##### Records supplied #####

Lemma atoi_digits_ok ds c rest v :
  Forall (λ d, isdigit d = true) ds → isdigit c = false →
  atoi_digits (ds ++ c :: rest) (i32 (- v)) = Ok (i32 (- foldl (λ v d, v * 10 + (d - 48)) v ds)).
Proof.
  intros Hd Hc. revert v. induction ds as [|d ds IH]; intros v; cbn.
  - by rewrite Hc.
  - apply Forall_cons in Hd as [Hd Hds]. rewrite Hd. rewrite <-IH by done. f_equal.
    apply i32_mod. rewrite Zminus_mod, i32_cong, (Zmult_mod (i32 (- v))), i32_cong, <-Zmult_mod, <-Zminus_mod. f_equal. lia.
Qed.

Lemma skip_spaces_ok sp c rest :
  Forall (λ d, isspace d = true) sp → isspace c = false → skip_spaces (sp ++ c :: rest) = Ok (c :: rest).
Proof.
  intros Hs Hc. induction sp as [|d sp IH]; cbn; [by rewrite Hc |].
  apply Forall_cons in Hs as [Hd Hs]. rewrite Hd. by apply IH.
Qed.

(** [atoi] reads a decimal number: after any white space and an optional
    sign, the digits up to the first other character give the number, for the
    whole range of [int] (the most negative number included); beyond it the
    result wraps. *)
Theorem atoi_correct sp sign ds c rest :
  Forall (λ d, isspace d = true) sp → Forall (λ d, isdigit d = true) ds → ds ≠ [] → isdigit c = false →
  sign = [] ∨ sign = [43] ∨ sign = [45] →
  let n := if decide (sign = [45]) then - decimal ds else decimal ds in
  atoi (sp ++ sign ++ ds ++ c :: rest) = Ok (i32 n) ∧
  (-2147483648 ≤ n < 2147483648 → i32 n = n).
Proof.
  intros Hsp Hds Hne Hc Hsign n. split; [| apply i32_id].
  destruct ds as [|d ds]; [done |]. pose proof Hds as [Hd _]%Forall_cons.
  assert (isspace d = false ∧ d ≠ 43 ∧ d ≠ 45) as (Hsd & H43 & H45).
  { unfold isdigit in Hd. assert (48 ≤ d ≤ 57) by lia. split; [| lia].
    unfold isspace. by rewrite !(proj2 (Z.eqb_neq _ _)) by lia. }
  assert (∀ v, atoi_digits ((d :: ds) ++ c :: rest) 0 = Ok v → v = i32 (- decimal (d :: ds))) as Hv.
  { intros v E. pose proof (atoi_digits_ok (d :: ds) c rest 0 Hds Hc) as E2.
    change (i32 (- 0)) with 0 in E2. rewrite E in E2. by injection E2. }
  pose proof (atoi_digits_ok (d :: ds) c rest 0 Hds Hc) as E. change (i32 (- 0)) with 0 in E.
  fold (decimal (d :: ds)) in E. unfold atoi.
  assert (i32 (- i32 (- decimal (d :: ds))) = i32 (decimal (d :: ds))) as Hneg.
  { apply i32_mod. rewrite <-Z.sub_0_l, Zminus_mod, i32_cong, <-Zminus_mod. f_equal. lia. }
  destruct Hsign as [-> |[-> | ->]]; cbn [app] in *; rewrite skip_spaces_ok by done; cbn [mbind outcome_bind].
  - destruct (Z.eqb_spec d 43); [done |]. destruct (Z.eqb_spec d 45); [done |].
    rewrite E. cbn [mbind outcome_bind]. rewrite Hneg. subst n. by rewrite decide_False by done.
  - cbn [Z.eqb Pos.eqb]. rewrite E. cbn [mbind outcome_bind]. rewrite Hneg. subst n. by rewrite decide_False by done.
  - cbn [Z.eqb Pos.eqb]. rewrite E. cbn [mbind outcome_bind]. subst n. by rewrite decide_True by done.
Qed.

(** " -2147483648" *)
Lemma atoi_correct_witness : atoi ([32] ++ [45] ++ [50; 49; 52; 55; 52; 56; 51; 54; 52; 56] ++ 0 :: []) = Ok (-2147483648).
Proof.
  refine (eq_trans (proj1 (atoi_correct [32] [45] [50; 49; 52; 55; 52; 56; 51; 54; 52; 56] 0 [] _ _ _ _ _)) _);
    [by repeat constructor | by repeat constructor | done | done | by right; right | reflexivity].
Defined.
(* ===== verification/CStringThm.v ===== *)
(** Correctness of lib/string.c: block moves under any overlap, bounded string
    copies, searches, and the tokenizer. *)
From S2P Require Import Prelude Bytes CString.
Local Open Scope Z_scope.

(** ** Objects in memory *)

(** The bytes [l] are at address [p]. *)
Definition bytes_at (m : mem) (p : Z) (l : list Z) : Prop :=
  ∀ i c, l !! i = Some c → m !! (p + Z.of_nat i) = Some c.

(** The string [s], with its terminator. *)
Definition cstring (m : mem) (p : Z) (s : list Z) : Prop :=
  0 < p ∧ Forall is_byte s ∧ 0 ∉ s ∧ bytes_at m p (s ++ [0]).

(** A block of [n] mapped bytes. *)
Definition mapped (m : mem) (p n : Z) : Prop := ∀ a, p ≤ a < p + n → is_Some (m !! a).

Lemma bytes_at_cons m p c l : bytes_at m p (c :: l) ↔ m !! p = Some c ∧ bytes_at m (p + 1) l.
Proof.
  unfold bytes_at. split.
  - intros H. split; [by rewrite <-(Z.add_0_r p); apply (H 0%nat) |].
    intros i x Hi. replace (p + 1 + Z.of_nat i) with (p + Z.of_nat (S i)) by lia. by apply H.
  - intros [H1 H2] [|i] x Hi; cbn in Hi; [injection Hi as <-; by rewrite Z.add_0_r |].
    replace (p + Z.of_nat (S i)) with (p + 1 + Z.of_nat i) by lia. by apply H2.
Qed.

Lemma bytes_at_app m p l1 l2 :
  bytes_at m p (l1 ++ l2) ↔ bytes_at m p l1 ∧ bytes_at m (p + Z.of_nat (length l1)) l2.
Proof.
  revert p. induction l1 as [|c l1 IH]; intros p; cbn [app length].
  - change (Z.of_nat 0) with 0. rewrite Z.add_0_r. split; [intros H; split; [by intros i x Hi | done] | by intros [_ ?]].
  - rewrite !bytes_at_cons, IH. replace (p + 1 + Z.of_nat (length l1)) with (p + Z.of_nat (S (length l1))) by lia.
    naive_solver.
Qed.

Lemma bytes_at_nil m p : bytes_at m p [].
Proof. by intros i c Hi. Qed.

(** Bytes that a change of memory does not touch stay. *)
Lemma bytes_at_frame m m' p l :
  bytes_at m p l → (∀ a, p ≤ a < p + Z.of_nat (length l) → m' !! a = m !! a) → bytes_at m' p l.
Proof. intros H Hf i c Hi. rewrite Hf; [by apply H |]. apply lookup_lt_Some in Hi. lia. Qed.

Lemma bytes_at_fuel m p l : bytes_at m p l → (length l ≤ size m)%nat.
Proof.
  intros H. rewrite <-(size_dom (D := gset Z)).
  assert (length l = size (list_to_set (seqZ p (Z.of_nat (length l))) : gset Z)) as ->.
  { rewrite size_list_to_set by apply NoDup_seqZ. rewrite length_seqZ. lia. }
  apply subseteq_size. intros a Ha. apply elem_of_list_to_set, elem_of_seqZ in Ha.
  destruct (lookup_lt_is_Some_2 l (Z.to_nat (a - p))) as [c Hc]; [lia |].
  apply elem_of_dom. exists c. rewrite <-(H _ _ Hc). f_equal. lia.
Qed.

Lemma cstring_cons m p c s : cstring m p (c :: s) → m !! p = Some c ∧ c ≠ 0 ∧ is_byte c ∧ cstring m (p + 1) s.
Proof.
  intros (Hp & Hb & H0 & H). apply Forall_cons in Hb as [Hc Hb]. apply not_elem_of_cons in H0 as [Hc0 H0].
  cbn [app] in H. apply bytes_at_cons in H as [H1 H2]. split; [done |]. split; [done |]. split; [done |].
  split; [lia | done].
Qed.

Lemma cstring_nil m p : cstring m p [] → m !! p = Some 0.
Proof. intros (_ & _ & _ & H). by apply bytes_at_cons in H as [? _]. Qed.

Lemma cstring_fuel m p s : cstring m p s → (length s < string_fuel m)%nat.
Proof. intros (_ & _ & _ & H). apply bytes_at_fuel in H. rewrite length_app in H. unfold string_fuel. cbn in H. lia. Qed.

Lemma cstring_suffix m p s1 s2 : cstring m p (s1 ++ s2) → cstring m (p + Z.of_nat (length s1)) s2.
Proof.
  intros (Hp & Hb & H0 & H). rewrite <-app_assoc in H. apply bytes_at_app in H as [_ H].
  apply Forall_app in Hb as [_ Hb]. split; [lia |]. split; [done |]. split; [| done].
  intros Hin. apply H0, elem_of_app. by right.
Qed.

Lemma cstring_bytes m p s : cstring m p s → bytes_at m p s.
Proof. intros (_ & _ & _ & H). by apply bytes_at_app in H as [? _]. Qed.

Lemma assert_ptr_ok p : 0 < p → assert_ptr p = Ok tt.
Proof. intros. unfold assert_ptr. by destruct (Z.eqb_spec p 0); [lia |]. Qed.

Lemma assert_block_ok p n : 0 < p → assert_block p n = Ok tt.
Proof. intros. unfold assert_block. by destruct (Z.eqb_spec p 0); [lia |]. Qed.

Lemma store_ok m a v : is_Some (m !! a) → store m a v = Ok (<[a := v]> m).
Proof. intros [x E]. unfold store. by rewrite E. Qed.

(** ** Block copies *)

(** [m'] is [m] with [n] bytes copied from [src] to [dst]. *)
Definition copied (m m' : mem) (dst src n : Z) : Prop :=
  ∀ a, m' !! a = if decide (dst ≤ a < dst + n) then m !! (src + (a - dst)) else m !! a.
(* ===== verification/Words.v ===== *)
(** 32-bit words in memory, as C reads and writes them through an [uint32_t *]:
    four bytes, the lowest first.  The lemmas are about memory made of bytes,
    [bytes_mem], and describe what a store leaves of the other words. *)
From S2P Require Import Prelude Bytes CString CStringThm.
Local Open Scope Z_scope.

Definition load_word (m : mem) (a : Z) : outcome Z :=
  b0 ← load m a; b1 ← load m (a + 1); b2 ← load m (a + 2); b3 ← load m (a + 3);
  Ok (u32_of_bytes [b0; b1; b2; b3]).

Definition store_word (m : mem) (a v : Z) : outcome mem :=
  m ← store m a (u8 v);
  m ← store m (a + 1) (u8 (Z.shiftr v 8));
  m ← store m (a + 2) (u8 (Z.shiftr v 16));
  store m (a + 3) (u8 (Z.shiftr v 24)).

(** The word at an address, when the memory there is mapped. *)
Definition word (m : mem) (a : Z) : Z :=
  u32_of_bytes [m !!! a; m !!! (a + 1); m !!! (a + 2); m !!! (a + 3)].

Definition bytes_mem (m : mem) : Prop := map_Forall (λ _ b, is_byte b) m.

(** [m'] is [m] but for the [n] bytes from [a] on. *)
Definition outside (m m' : mem) (a n : Z) : Prop := ∀ b, ¬ a ≤ b < a + n → m' !! b = m !! b.

(** *** Reading *)

Lemma mapped_sub m a n b k : mapped m a n → a ≤ b → b + k ≤ a + n → mapped m b k.
Proof. intros H ? ? c Hc. apply H. lia. Qed.

Lemma load_total m a : is_Some (m !! a) → load m a = Ok (m !!! a).
Proof. intros [c E]. unfold load. by rewrite (lookup_total_correct _ _ _ E), E. Qed.

Lemma load_word_ok m a : mapped m a 4 → load_word m a = Ok (word m a).
Proof.
  intros H. unfold load_word, word. do 4 (rewrite load_total by (apply H; lia); cbn [mbind outcome_bind]). done.
Qed.

Lemma byte_total m a : bytes_mem m → is_byte (m !!! a).
Proof.
  intros H. rewrite lookup_total_alt. destruct (m !! a) as [c|] eqn:E; [by apply (H a c) | cbn; unfold is_byte; lia].
Qed.

Lemma word_range m a : bytes_mem m → 0 ≤ word m a < 4294967296.
Proof. intros H. apply u32_of_bytes_inv; [done |]. by repeat constructor; apply byte_total. Qed.

Lemma word_same m m' a : (∀ b, a ≤ b < a + 4 → m' !! b = m !! b) → word m' a = word m a.
Proof.
  intros H. unfold word. rewrite !lookup_total_alt, !H by lia. done.
Qed.

Lemma word_outside m m' a n b : outside m m' a n → b + 4 ≤ a ∨ a + n ≤ b → word m' b = word m b.
Proof. intros H Hb. apply word_same. intros c Hc. apply H. lia. Qed.

Lemma word_copied m m' dst src n a :
  copied m m' dst src n → dst ≤ a → a + 4 ≤ dst + n → word m' a = word m (src + (a - dst)).
Proof.
  intros H H1 H2.
  assert (∀ b, a ≤ b < a + 4 → m' !!! b = m !!! (src + (b - dst))) as E.
  { intros b Hb. by rewrite !lookup_total_alt, H, decide_True by lia. }
  unfold word. rewrite !E by lia.
  replace (src + (a + 1 - dst)) with (src + (a - dst) + 1) by lia.
  replace (src + (a + 2 - dst)) with (src + (a - dst) + 2) by lia.
  by replace (src + (a + 3 - dst)) with (src + (a - dst) + 3) by lia.
Qed.

Lemma word_filled m a v : (∀ b, a ≤ b < a + 4 → m !! b = Some v) → word m a = u32_of_bytes [v; v; v; v].
Proof. intros H. unfold word. by rewrite !lookup_total_alt, !H by lia. Qed.

(** *** Writing *)

Lemma bytes_of_u32_wrap v : bytes_of_u32 (u32 v) = bytes_of_u32 v.
Proof.
  assert (∀ k, 0 ≤ k ≤ 24 → u8 (Z.shiftr (u32 v) k) = u8 (Z.shiftr v k)) as E.
  { intros k Hk. unfold wrap_u. rewrite <-!Z.land_ones by lia. apply Z.bits_inj'. intros i Hi.
    rewrite !Z.land_spec, !Z.shiftr_spec, Z.land_spec by lia. destruct (Z.lt_ge_cases i 8).
    - by rewrite (Z.ones_spec_low 32), andb_true_r by lia.
    - by rewrite (Z.ones_spec_high 8), !andb_false_r by lia. }
  unfold bytes_of_u32. pose proof (E 0 ltac:(lia)) as E0. rewrite !Z.shiftr_0_r in E0. by rewrite E0, !E by lia.
Qed.

Lemma store_bytes_mem m a v m' : bytes_mem m → is_byte v → store m a v = Ok m' → bytes_mem m'.
Proof.
  intros H Hv E. unfold store in E. destruct (m !! a); [| done]. simplify_eq. by apply map_Forall_insert_2.
Qed.

Lemma store_word_ok m a v :
  mapped m a 4 → bytes_mem m →
  ∃ m', store_word m a v = Ok m' ∧ bytes_mem m' ∧ outside m m' a 4 ∧ word m' a = u32 v ∧
    (∀ b, is_Some (m' !! b) ↔ is_Some (m !! b)).
Proof.
  intros Hm Hb.
  set (m1 := <[a := u8 v]> m). set (m2 := <[a + 1 := u8 (Z.shiftr v 8)]> m1).
  set (m3 := <[a + 2 := u8 (Z.shiftr v 16)]> m2). set (m4 := <[a + 3 := u8 (Z.shiftr v 24)]> m3).
  assert (∀ b, m4 !! b = if decide (b = a) then Some (u8 v) else if decide (b = a + 1) then Some (u8 (Z.shiftr v 8))
    else if decide (b = a + 2) then Some (u8 (Z.shiftr v 16)) else if decide (b = a + 3) then Some (u8 (Z.shiftr v 24))
    else m !! b) as H4.
  { intros b. unfold m4, m3, m2, m1. rewrite !lookup_insert. repeat case_decide; try lia; done. }
  exists m4. split_and!.
  - assert (∀ b, a ≤ b < a + 4 → is_Some (m !! b) ∧ is_Some (m1 !! b) ∧ is_Some (m2 !! b) ∧ is_Some (m3 !! b)) as Hs.
    { intros b Hb'. unfold m3, m2, m1. rewrite !lookup_insert_is_Some'. pose proof (Hm b Hb'). tauto. }
    unfold store_word. rewrite store_ok by (apply Hs; lia). cbn [mbind outcome_bind]. fold m1.
    rewrite store_ok by (apply Hs; lia). cbn [mbind outcome_bind]. fold m2.
    rewrite store_ok by (apply Hs; lia). cbn [mbind outcome_bind]. fold m3. by rewrite store_ok by (apply Hs; lia).
  - intros b c. rewrite H4. repeat case_decide; intros E; simplify_eq; try apply u8_range. by apply (Hb b).
  - intros b Hn. rewrite H4. by repeat case_decide; try lia.
  - unfold word. rewrite !lookup_total_alt, !H4. repeat (case_decide; try lia). cbn [default].
    fold (bytes_of_u32 v). transitivity (u32_of_bytes (bytes_of_u32 (u32 v))).
    + by rewrite bytes_of_u32_wrap.
    + apply bytes_of_u32_inv, u32_range.
  - intros b. rewrite H4. repeat case_decide; subst; split; intros ?; eauto; apply Hm; lia.
Qed.

Lemma filled_bytes_mem m m' a n v :
  bytes_mem m → is_byte v → (∀ b, m' !! b = if decide (a ≤ b < a + n) then Some v else m !! b) → bytes_mem m'.
Proof. intros H Hv E b c. rewrite E. case_decide; [by intros [= <-] |]. by apply (H b). Qed.

Lemma copied_bytes_mem m m' dst src n : bytes_mem m → copied m m' dst src n → bytes_mem m'.
Proof. intros H E b c. rewrite E. case_decide; intros Hc; by eapply H. Qed.

Lemma filled_outside m m' a n v :
  (∀ b, m' !! b = if decide (a ≤ b < a + n) then Some v else m !! b) → outside m m' a n.
Proof. intros E b Hb. rewrite E. by rewrite decide_False. Qed.

Lemma copied_outside m m' dst src n : copied m m' dst src n → outside m m' dst n.
Proof. intros E b Hb. rewrite E. by rewrite decide_False. Qed.

(** ** Runs of bytes, as a driver reads and writes them *)

Fixpoint read_bytes (n : nat) (m : mem) (a : Z) : outcome (list Z) :=
  match n with
  | O => Ok []
  | S n => b ← load m a; l ← read_bytes n m (a + 1); Ok (b :: l)
  end.

Fixpoint write_bytes (l : list Z) (m : mem) (a : Z) : outcome mem :=
  match l with
  | [] => Ok m
  | b :: l => m ← store m a b; write_bytes l m (a + 1)
  end.

(** The [n] bytes at [a], when they are mapped. *)
Definition bytes_from (m : mem) (a : Z) (n : nat) : list Z := (λ k, m !!! (a + Z.of_nat k)) <$> seq 0 n.

Lemma length_bytes_from m a n : length (bytes_from m a n) = n.
Proof. unfold bytes_from. by rewrite length_fmap, length_seq. Qed.

Lemma bytes_from_lookup m a n (k : nat) : (k < n)%nat → bytes_from m a n !! k = Some (m !!! (a + Z.of_nat k)).
Proof. intros. unfold bytes_from. by rewrite list_lookup_fmap, lookup_seq_lt by done. Qed.

Lemma bytes_from_S m a n : bytes_from m a (S n) = m !!! a :: bytes_from m (a + 1) n.
Proof.
  unfold bytes_from. cbn [seq fmap list_fmap]. rewrite Z.add_0_r. f_equal. rewrite <-seq_shift, <-list_fmap_compose.
  apply list_fmap_ext. intros i k _. cbn. f_equal. lia.
Qed.

Lemma bytes_from_byte m a n : bytes_mem m → Forall is_byte (bytes_from m a n).
Proof. intros H. apply Forall_fmap, Forall_true. intros k. by apply byte_total. Qed.

Lemma bytes_from_same m m' a n :
  (∀ b, a ≤ b < a + Z.of_nat n → m' !! b = m !! b) → bytes_from m' a n = bytes_from m a n.
Proof.
  intros H. apply list_eq. intros k. destruct (decide (k < n)%nat) as [Hk|Hk].
  - rewrite !bytes_from_lookup by done. rewrite !lookup_total_alt. by rewrite H by lia.
  - by rewrite !lookup_ge_None_2 by (rewrite length_bytes_from; lia).
Qed.

Lemma bytes_from_app m a n k : bytes_from m a (n + k) = bytes_from m a n ++ bytes_from m (a + Z.of_nat n) k.
Proof.
  revert a. induction n as [|n IH]; intros a; [by rewrite Z.add_0_r |].
  cbn [Nat.add]. rewrite !bytes_from_S, IH. cbn [app]. do 3 f_equal. lia.
Qed.

Lemma bytes_from_at m a l : bytes_at m a l → bytes_from m a (length l) = l.
Proof.
  intros H. apply list_eq. intros k. destruct (decide (k < length l)%nat) as [Hk|Hk].
  - rewrite bytes_from_lookup by done. destruct (lookup_lt_is_Some_2 l k Hk) as [c Hc]. rewrite Hc. f_equal.
    by apply lookup_total_correct, H.
  - by rewrite !lookup_ge_None_2 by (rewrite ?length_bytes_from; lia).
Qed.

Lemma read_bytes_ok n m a : mapped m a (Z.of_nat n) → read_bytes n m a = Ok (bytes_from m a n).
Proof.
  revert a. induction n as [|n IH]; intros a H; [done |]. cbn [read_bytes]. rewrite bytes_from_S.
  rewrite load_total by (apply H; lia). cbn [mbind outcome_bind]. rewrite IH; [done |]. eapply mapped_sub; [exact H | lia | lia].
Qed.

Lemma write_bytes_ok l m a :
  mapped m a (Z.of_nat (length l)) →
  ∃ m', write_bytes l m a = Ok m' ∧ bytes_at m' a l ∧ outside m m' a (Z.of_nat (length l)) ∧
    (∀ b, is_Some (m' !! b) ↔ is_Some (m !! b)) ∧ (bytes_mem m → Forall is_byte l → bytes_mem m').
Proof.
  revert m a. induction l as [|c l IH]; intros m a H; cbn [write_bytes length] in *.
  - exists m. split_and!; try done; apply bytes_at_nil.
  - rewrite store_ok by (apply H; lia). cbn [mbind outcome_bind].
    destruct (IH (<[a := c]> m) (a + 1)) as (m' & -> & Hat & Hout & Hs & Hb).
    { intros b Hb. rewrite lookup_insert_is_Some'. right. apply H. lia. }
    exists m'. split; [done |]. split_and!.
    + apply bytes_at_cons. split; [| done]. by rewrite Hout, lookup_insert_eq by lia.
    + intros b Hn. rewrite Hout by lia. apply lookup_insert_ne. lia.
    + intros b. rewrite Hs, lookup_insert_is_Some'. split; [intros [<-|?]; [apply H; lia | done] | by right].
    + intros Hm [Hc Hl]%Forall_cons. apply Hb; [by apply map_Forall_insert_2 | done].
Qed.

#####

Please give an exact copy of the entries above, from the line with "set (m1 := <[a" down to the line with "Lemma filled_outside m", inclusive, and nothing else.

  set (m1 := <[a := u8 v]> m). set (m2 := <[a + 1 := u8 (Z.shiftr v 8)]> m1).
  set (m3 := <[a + 2 := u8 (Z.shiftr v 16)]> m2). set (m4 := <[a + 3 := u8 (Z.shiftr v 24)]> m3).
  assert (∀ b, m4 !! b = if decide (b = a) then Some (u8 v) else if decide (b = a + 1) then Some (u8 (Z.shiftr v 8))
    else if decide (b = a + 2) then Some (u8 (Z.shiftr v 16)) else if decide (b = a + 3) then Some (u8 (Z.shiftr v 24))
    else m !! b) as H4.
  { intros b. unfold m4, m3, m2, m1. rewrite !lookup_insert. repeat case_decide; try lia; done. }
  exists m4. split_and!.
  - assert (∀ b, a ≤ b < a + 4 → is_Some (m !! b) ∧ is_Some (m1 !! b) ∧ is_Some (m2 !! b) ∧ is_Some (m3 !! b)) as Hs.
    { intros b Hb'. unfold m3, m2, m1. rewrite !lookup_insert_is_Some'. pose proof (Hm b Hb'). tauto. }
    unfold store_word. rewrite store_ok by (apply Hs; lia). cbn [mbind outcome_bind]. fold m1.
    rewrite store_ok by (apply Hs; lia). cbn [mbind outcome_bind]. fold m2.
    rewrite store_ok by (apply Hs; lia). cbn [mbind outcome_bind]. fold m3. by rewrite store_ok by (apply Hs; lia).
  - intros b c. rewrite H4. repeat case_decide; intros E; simplify_eq; try apply u8_range. by apply (Hb b).
  - intros b Hn. rewrite H4. by repeat case_decide; try lia.
  - unfold word. rewrite !lookup_total_alt, !H4. repeat (case_decide; try lia). cbn [default].
    fold (bytes_of_u32 v). transitivity (u32_of_bytes (bytes_of_u32 (u32 v))).
    + by rewrite bytes_of_u32_wrap.
    + apply bytes_of_u32_inv, u32_range.
  - intros b. rewrite H4. repeat case_decide; subst; split; intros ?; eauto; apply Hm; lia.
Qed.

Lemma filled_bytes_mem m m' a n v :
  bytes_mem m → is_byte v → (∀ b, m' !! b = if decide (a ≤ b < a + n) then Some v else m !! b) → bytes_mem m'.
Proof. intros H Hv E b c. rewrite E. case_decide; [by intros [= <-] |]. by apply (H b). Qed.

Lemma copied_bytes_mem m m' dst src n : bytes_mem m → copied m m' dst src n → bytes_mem m'.
Proof. intros H E b c. rewrite E. case_decide; intros Hc; by eapply H. Qed.

Lemma filled_outside m m' a n v :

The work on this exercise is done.